Featured Poet - Arshi Mortuza


BEFORE I DROWNED IN METAPHORS


The ocean noticed

I might be

a little hard to please

and decided

to perform for me.


“Still or sparkling?” it asked—

I’m someone who’s been

strolling beaches

like an empty shell,

my gooey soul

scooped out.


I told it:

I’m in the mood

for stillness.

So it flattened

without a crease—

shoreline

to sublime.


Yesterday,

those same waves wallowed

like love-starved puppies.


Tomorrow,

they might turn

to a stretch of cobalt sea glass—

and invite me

to walk barefoot

across its frosted surface


searching

for the exact moment

a beach

stopped being

just a beach

to me.


Somewhere

in the depths,

a four-year-old girl

still plays—


pink bathing suit,

loosened pigtails,

sunsets of Waikiki—


tasting the ocean

for the first time,

and noticing

its salt.


MOSQUITO BITES


I’ll admit I don’t remember it happening.

I wonder if I even attempted to swat it away.

But then I woke up with a temporary rash

With everlasting impacts

Which were anything but trivial.


LADY MACBETH SEES A PSYCHIATRIST


You see, doc,

I dreamt I killed the king,

and the dream felt as real

as plunging a sword through the old man itself.

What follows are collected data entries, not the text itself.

(** ** The store *)


(** C1. [dump] raises on its first species and leaves the world as it
    was: the multiplicity it passes to [datafile] is [None], which the
    format [03d] rejects with [TypeError] (unless the symbol look-up has
    raised before it). And [load] returns no record for any key: it asks
    the file object for a method it does not have; all it can return is
    the empty list of a wildcard that matches no file. No record makes
    the round trip. *)
Theorem dump_load_never_round_trip (s : Species) (species' : list Species)
    (datapath : string) (w w0 : world)
    (elem charge mult nexc : pyval) (dataset : string) :
  dump (s :: species') datapath w
    = (w, Err match (if is_Ellipsis (Species_elem s) then Ok "*"
                     else element_symbol (Species_elem s)) with
              | Ok _ => TypeError
              | Err e => e
              end) /\
  match snd (load elem charge mult nexc dataset datapath w0) with
  | Ok (LoadedOne _) => False
  | Ok (LoadedMany l) => l = []
  | Err _ => True
  end.
Proof.
  split.
  - cbn [dump]. unfold datafile, Species_mult. monad_unfold.
    destruct (if is_Ellipsis (Species_elem s) then Ok "*"
              else element_symbol (Species_elem s)) as [sym|e];
      reflexivity.
  - unfold load. monad_unfold.
    destruct (datafile elem charge mult nexc dataset datapath) as [fn|e];
      [|exact I].
    destruct (existsb is_Ellipsis [elem; charge; mult; nexc]).
    + destruct (glob (map fst (files w0)) fn) as [|file names];
        [reflexivity|].
      cbn [load_files]. unfold py_open. monad_unfold. cbn.
      destruct (lookup_file (files w0) file); cbn; exact I.
    + unfold py_open. monad_unfold. cbn.
      destruct (lookup_file (files w0) fn); cbn; exact I.
Qed.

(* ================================================================== *)
(** * Further properties of the store *)

(** ** Numbers in file names *)

Lemma digit_char_value (d : Z) :
  0 <= d <= 9 -> Z.of_nat (nat_of_ascii (digit_char d)) - 48 = d.
Proof.
  intros H. unfold digit_char. rewrite nat_ascii_embedding; lia.
Qed.

Lemma digit_char_is_digit (d : Z) :
  0 <= d <= 9 -> is_digit (digit_char d) = true.
Proof.
  intros H. unfold is_digit, digit_char. rewrite nat_ascii_embedding by lia.
  apply andb_true_iff. split; apply Nat.leb_le; lia.
Qed.

Lemma digits_acc_app (fuel : nat) (n : Z) (acc : string) :
  digits_acc fuel n acc = digits_acc fuel n "" ++ acc.
Proof.
  revert n acc. induction fuel as [|fuel IH]; intros n acc; cbn [digits_acc].
  - reflexivity.
  - destruct (n / 10 =? 0); [reflexivity|].
    rewrite (IH (n / 10) (String _ acc)), (IH (n / 10) (String _ "")).
    now rewrite append_assoc.
Qed.

Lemma value_acc_app (s t : string) (a : Z) :
  value_acc (s ++ t) a = value_acc t (value_acc s a).
Proof.
  revert a. induction s as [|c s IH]; intros a; cbn; [reflexivity|apply IH].
Qed.

Lemma value_digits_acc (fuel : nat) (n : Z) :
  0 <= n < 2 ^ Z.of_nat fuel ->
  value_acc (digits_acc fuel n "") 0 = n.
Proof.
  revert n. induction fuel as [|fuel IH]; intros n H.
  - cbn in *. lia.
  - cbn [digits_acc].
    assert (Hm : 0 <= n mod 10 <= 9) by (pose proof (Z.mod_pos_bound n 10); lia).
    destruct (n / 10 =? 0) eqn:E.
    + apply Z.eqb_eq in E. cbn [value_acc]. rewrite digit_char_value by exact Hm.
      rewrite (Z.div_mod n 10) at 2 by lia. lia.
    + rewrite digits_acc_app, value_acc_app. cbn [value_acc].
      rewrite digit_char_value by exact Hm.
      rewrite IH.
      * rewrite (Z.div_mod n 10) at 3 by lia. lia.
      * rewrite Nat2Z.inj_succ, Z.pow_succ_r in H by lia.
        split; [apply Z.div_pos; lia|].
        apply Z.div_lt_upper_bound; lia.
Qed.

(** The digits of a number denote it. *)
Lemma value_digits (n : Z) : 0 <= n -> value_acc (digits n) 0 = n.
Proof.
  intros H. unfold digits. apply value_digits_acc.
  rewrite Nat2Z.inj_succ, Z2Nat.id by apply Z.log2_nonneg.
  destruct (Z.eq_dec n 0) as [->|Hn]; [cbn; lia|].
  split; [exact H|]. apply Z.log2_spec. lia.
Qed.

Lemma value_acc_zeros (k : nat) (s : string) :
  value_acc (zeros k ++ s) 0 = value_acc s 0.
Proof.
  induction k as [|k IH]; [reflexivity|]. cbn [zeros append value_acc].
  exact IH.
Qed.

Lemma all_chars_app (P : ascii -> bool) (s t : string) :
  all_chars P (s ++ t) = (all_chars P s && all_chars P t)%bool.
Proof.
  induction s as [|c s IH]; cbn; [reflexivity|].
  now rewrite IH, andb_assoc.
Qed.

Lemma all_chars_zeros (k : nat) : all_chars is_digit (zeros k) = true.
Proof. induction k as [|k IH]; [reflexivity|]. cbn. exact IH. Qed.

Lemma all_chars_digits_acc (fuel : nat) (n : Z) (acc : string) :
  all_chars is_digit acc = true ->
  all_chars is_digit (digits_acc fuel n acc) = true.
Proof.
  revert n acc. induction fuel as [|fuel IH]; intros n acc H; cbn [digits_acc].
  - exact H.
  - assert (Hm : 0 <= n mod 10 <= 9) by (pose proof (Z.mod_pos_bound n 10); lia).
    assert (Hd : all_chars is_digit (String (digit_char (n mod 10)) acc) = true).
    { cbn [all_chars]. now rewrite digit_char_is_digit, H by exact Hm. }
    destruct (n / 10 =? 0); [exact Hd|now apply IH].
Qed.

Lemma all_chars_weaken (P Q : ascii -> bool) (s : string) :
  (forall c, P c = true -> Q c = true) ->
  all_chars P s = true -> all_chars Q s = true.
Proof.
  intros HPQ. induction s as [|c s IH]; cbn; [reflexivity|].
  intros H. apply andb_true_iff in H. destruct H as [H1 H2].
  now rewrite (HPQ c H1), IH.
Qed.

There seems to be specks of pure evil

in my brain.


Out, damned spots.


I questioned my morality so hard

that it made me wash my hands

until they blistered

and bled.


WALLPAPERED WORDS


Okay, but in my defense—

that wallpaper was really ugly.


If only you were a little more attuned

to patterns—

like the tone of your sister’s voice,

the way I withdrew anytime

I had to be around your family.


The number of goddamn times

I told you: the color yellow

does not belong on walls.

It will not mix with my blueness

to create a shade of green

to your liking.


Yet you expose me to 

patterns and colors

that clash with my style—

and then label me hysteric.


Urgh. Men.


Footnote: Inspired by Charlotte Perkins Gilman’s 1892 short story “The Yellow Wallpaper.”


A MASSAGE FROM KING MIDAS


So, someone broke your 24-karat heart.

Come on in for a gold massage.

Tell me where it hurts today.


Full disclosure:

Your masseuse may just

Rub you the wrong way.


You could become the result of a

Half-hearted craftsmanship;

An unfinished sculpture.


Gold-plated on the outside

Hollow on the inside.


MY GHOST IN EXILE


My heart is a formerly haunted house,

Recently exorcised.

It took trial and error

To get through to the ghost in me.


The language barrier--

Latin, Aramaic, Arabic.

“Go back to where you came from!”

“You do not belong here!”

“How dare you climb the walls,

Cross the borders

Of this heart?”


She looked back, confused.

Unsure of what she had done to be so unwanted.

She was my entire essence;

The one who gave life to my body.

Flickered lights out of ecstasy and mania.

Opened creaky doors for those she wished to know.


And now with my ghost in exile,

I wonder who will take on the low-paying job

Of pumping blood for my next cheap thrill.



ABOUT ARSHI

Arshi is a writer and ESL instructor based in Toronto, Canada. Much of her work is rooted in her long-term experience with depression and anxiety, though she likes to believe she is in her “healing era”—or at least learning how to move toward one. Over the past few years, she has been actively working to rewire and challenge ingrained thought patterns through both therapy and creative writing. She is the author of two poetry collections, One Minute Past Midnight and Pressed Flowers. Through her work, she hopes to contribute to more open conversations around mental health, while also reminding herself and others that it is not the entirety of one’s story.